(** A JavaScript string is a sequence of UTF-16 code units.  It is embedded
    as the bytes of its UTF-8 encoding, which is what a string literal of
    this file holds.  Equality, concatenation and [join] are the same on
    either form. *)

(** [contains t s]: [s] occurs in [t] as a contiguous run of characters
    (JavaScript's [t.includes(s)]). *)
Definition contains (t s : string) : Prop :=
  ∃ pre post, t = pre +:+ s +:+ post.

Fixpoint prefixb (s t : string) : bool :=
  match s, t with
  | EmptyString, _ => true
  | String a s', String b t' => bool_decide (a = b) && prefixb s' t'
  | String _ _, EmptyString => false
  end.

Fixpoint containsb (t s : string) : bool :=
  prefixb s t ||
  match t with
  | EmptyString => false
  | String _ t' => containsb t' s
  end.

(** Index of the first occurrence of [s] in [t] (JavaScript's
    [t.indexOf(s)], with [None] for -1). *)
Fixpoint indexOf (t s : string) : option nat :=
  if prefixb s t then Some 0
  else match t with
       | EmptyString => None
       | String _ t' => S <$> indexOf t' s
       end.

(** [Array.prototype.join]: the elements separated by [sep]; the empty
    array gives the empty string. *)
Fixpoint join (sep : string) (l : list string) : string :=
  match l with
  | [] => ""
  | [x] => x
  | x :: l' => x +:+ sep +:+ join sep l'
  end.

(** What [trim] strips: the white space and the line terminators of
    ECMAScript, each code point in its UTF-8 encoding.  They are TAB, LF, VT,
    FF, CR, the space, U+00A0, U+1680, U+2000 to U+200A, U+2028, U+2029,
    U+202F, U+205F, U+3000 and U+FEFF. *)
Definition whiteSpace : list string :=
  [ String "009" ""; String "010" ""; String "011" ""; String "012" "";
    String "013" ""; String "032" "";
    String "194" (String "160" "");
    String "225" (String "154" (String "128" ""));
    String "226" (String "128" (String "128" ""));
    String "226" (String "128" (String "129" ""));
    String "226" (String "128" (String "130" ""));
    String "226" (String "128" (String "131" ""));
    String "226" (String "128" (String "132" ""));
    String "226" (String "128" (String "133" ""));
    String "226" (String "128" (String "134" ""));
    String "226" (String "128" (String "135" ""));
    String "226" (String "128" (String "136" ""));
    String "226" (String "128" (String "137" ""));
    String "226" (String "128" (String "138" ""));
    String "226" (String "128" (String "168" ""));
    String "226" (String "128" (String "169" ""));
    String "226" (String "128" (String "175" ""));
    String "226" (String "129" (String "159" ""));
    String "227" (String "128" (String "128" ""));
    String "239" (String "187" (String "191" "")) ]%char.

(** The string without the [tokens] it begins with; a token has one, two
    or three bytes. *)
Fixpoint strip (tokens : list string) (s : string) : string :=
  match s with
  | "" => ""
  | String c1 s1 =>
      if bool_decide (String c1 "" ∈ tokens) then strip tokens s1
      else
        match s1 with
        | "" => s
        | String c2 s2 =>
            if bool_decide (String c1 (String c2 "") ∈ tokens)
            then strip tokens s2
            else
              match s2 with
              | "" => s
              | String c3 s3 =>
                  if bool_decide
                       (String c1 (String c2 (String c3 "")) ∈ tokens)
                  then strip tokens s3
                  else s
              end
        end
  end.

(** [String.prototype.trimStart], [trimEnd] and [trim] *)
Definition trimStart (s : string) : string := strip whiteSpace s.

Definition trimEnd (s : string) : string :=
  String.rev (strip (String.rev <$> whiteSpace) (String.rev s)).

Definition trim (s : string) : string := trimEnd (trimStart s).

End Str.

(** JavaScript truthiness of a possibly absent string: [undefined] and
    the empty string are falsy. *)
Definition truthy (s : option string) : bool :=
  match s with
  | Some s => negb (bool_decide (s = ""))
  | None => false
  end.

(** ** The monad of a handler: state and exceptions

    A handler runs against a world [W]; it either returns a value or throws.
    The payload of an exception is dropped: every [catch] of the sources only
    logs it. *)

Inductive outcome (A : Type) : Type :=
  | Ok (a : A)
  | Throw.
Arguments Ok {A} a.
Arguments Throw {A}.

Definition M (W A : Type) : Type := W → outcome A * W.

Global Instance handler_ret {W} : MRet (M W) := λ A a w, (Ok a, w).

Global Instance handler_bind {W} : MBind (M W) := λ A B k m w,
  match m w with
  | (Ok a, w') => k a w'
  | (Throw, w') => (Throw, w')
  end.

Section Handler.
Context {W : Type}.

Definition throw {A} : M W A := λ w, (Throw, w).

Definition modify (f : W → W) : M W unit := λ w, (Ok tt, f w).

Definition gets {A} (f : W → A) : M W A := λ w, (Ok (f w), w).

(** [try { body } catch { handler }] *)
Definition try_catch {A} (body handler : M W A) : M W A :=
  λ w, match body w with
       | (Ok a, w') => (Ok a, w')
       | (Throw, w') => handler w'
       end.

(** [{ body } finally { fin }]: [fin] runs on both exits and the body's
    outcome is kept. *)
Definition finally {A} (body : M W A) (fin : M W unit) : M W A :=
  λ w, match body w with
       | (o, w') => match fin w' with
                    | (Ok _, w'') => (o, w'')
                    | (Throw, w'') => (Throw, w'')
                    end
       end.

(** [for (const x of xs) { ... }] around a local variable that the body
    reassigns: the variable is passed from one iteration to the next. *)
Fixpoint for_of {A S} (xs : list A) (acc : S) (body : S → A → M W S)
    : M W S :=
  match xs with
  | [] => mret acc
  | x :: xs' => acc' ← body acc x; for_of xs' acc' body
  end.

Definition exec {A} (m : M W A) (w : W) : W := snd (m w).
Definition result_of {A} (m : M W A) (w : W) : outcome A := fst (m w).
End Handler.

(** ** types.ts *)

Record Coordinates := {
  latitude : float;
  longitude : float;
}.

Module CuisineType.
Definition ANY := "Any Cuisine".
Definition ITALIAN := "Italian".
Definition MEXICAN := "Mexican".
Definition CHINESE := "Chinese".
Definition JAPANESE := "Japanese".
Definition INDIAN := "Indian".
Definition AMERICAN := "American".
Definition FRENCH := "French".
Definition THAI := "Thai".
Definition MEDITERRANEAN := "Mediterranean".
Definition VEGAN := "Vegan".
(** [Object.values(CuisineType)] *)
Definition values : list string :=
  [ANY; ITALIAN; MEXICAN; CHINESE; JAPANESE; INDIAN; AMERICAN; FRENCH;
   THAI; MEDITERRANEAN; VEGAN].
End CuisineType.

Module PriceRange.
Definition ANY := "Any Price".
Definition CHEAP := "$".
Definition MODERATE := "$$".
Definition EXPENSIVE := "$$$".
Definition LUXURY := "$$$$".
Definition values : list string := [ANY; CHEAP; MODERATE; EXPENSIVE; LUXURY].
End PriceRange.

Record ReviewSnippet := { snippet_content : string }.

Record PlaceAnswerSources := {
  reviewSnippets : option (list ReviewSnippet);
}.

Record MapsInfo := {
  uri : string;
  title : string;
  placeId : option string;
  placeAnswerSources : option PlaceAnswerSources;
}.

Record GroundingChunk := { maps : option MapsInfo }.

Record RestaurantResult := {
  text : string;
  groundingChunks : list GroundingChunk;
}.

Inductive Role := user | model.

Record ChatMessage := {
  id : string;
  role : Role;
  content : string;
  isStreaming : option bool;   (* [isStreaming?: boolean] *)
}.

(** [rating] is the star count of the review form: a whole number, from 1
    to 5 in every review the form produces. *)
Record Review := {
  review_id : string;
  restaurantTitle : string;
  rating : Z;
  comment : string;
  timestamp : Z;
}.

(** [DietaryRestriction] and [Amenity] are unions of string literals. *)
Definition DietaryRestriction := string.
Definition Amenity := string.

Definition dietaryOptions : list DietaryRestriction :=
  ["Vegetarian"; "Vegan"; "Gluten-Free"; "Halal"].
Definition amenityOptions : list Amenity :=
  ["Outdoor Seating"; "Wi-Fi"; "Pet Friendly"; "Parking"].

========

### Directions
Of all the entries above, retype exactly the lines from the line with "(JavaScript's [t.includes(s)]). *)" to the line with "prefixb s' t'", both included, and no others.

### Solution
    (JavaScript's [t.includes(s)]). *)
Definition contains (t s : string) : Prop :=
  ∃ pre post, t = pre +:+ s +:+ post.

Fixpoint prefixb (s t : string) : bool :=
  match s, t with
  | EmptyString, _ => true
  | String a s', String b t' => bool_decide (a = b) && prefixb s' t'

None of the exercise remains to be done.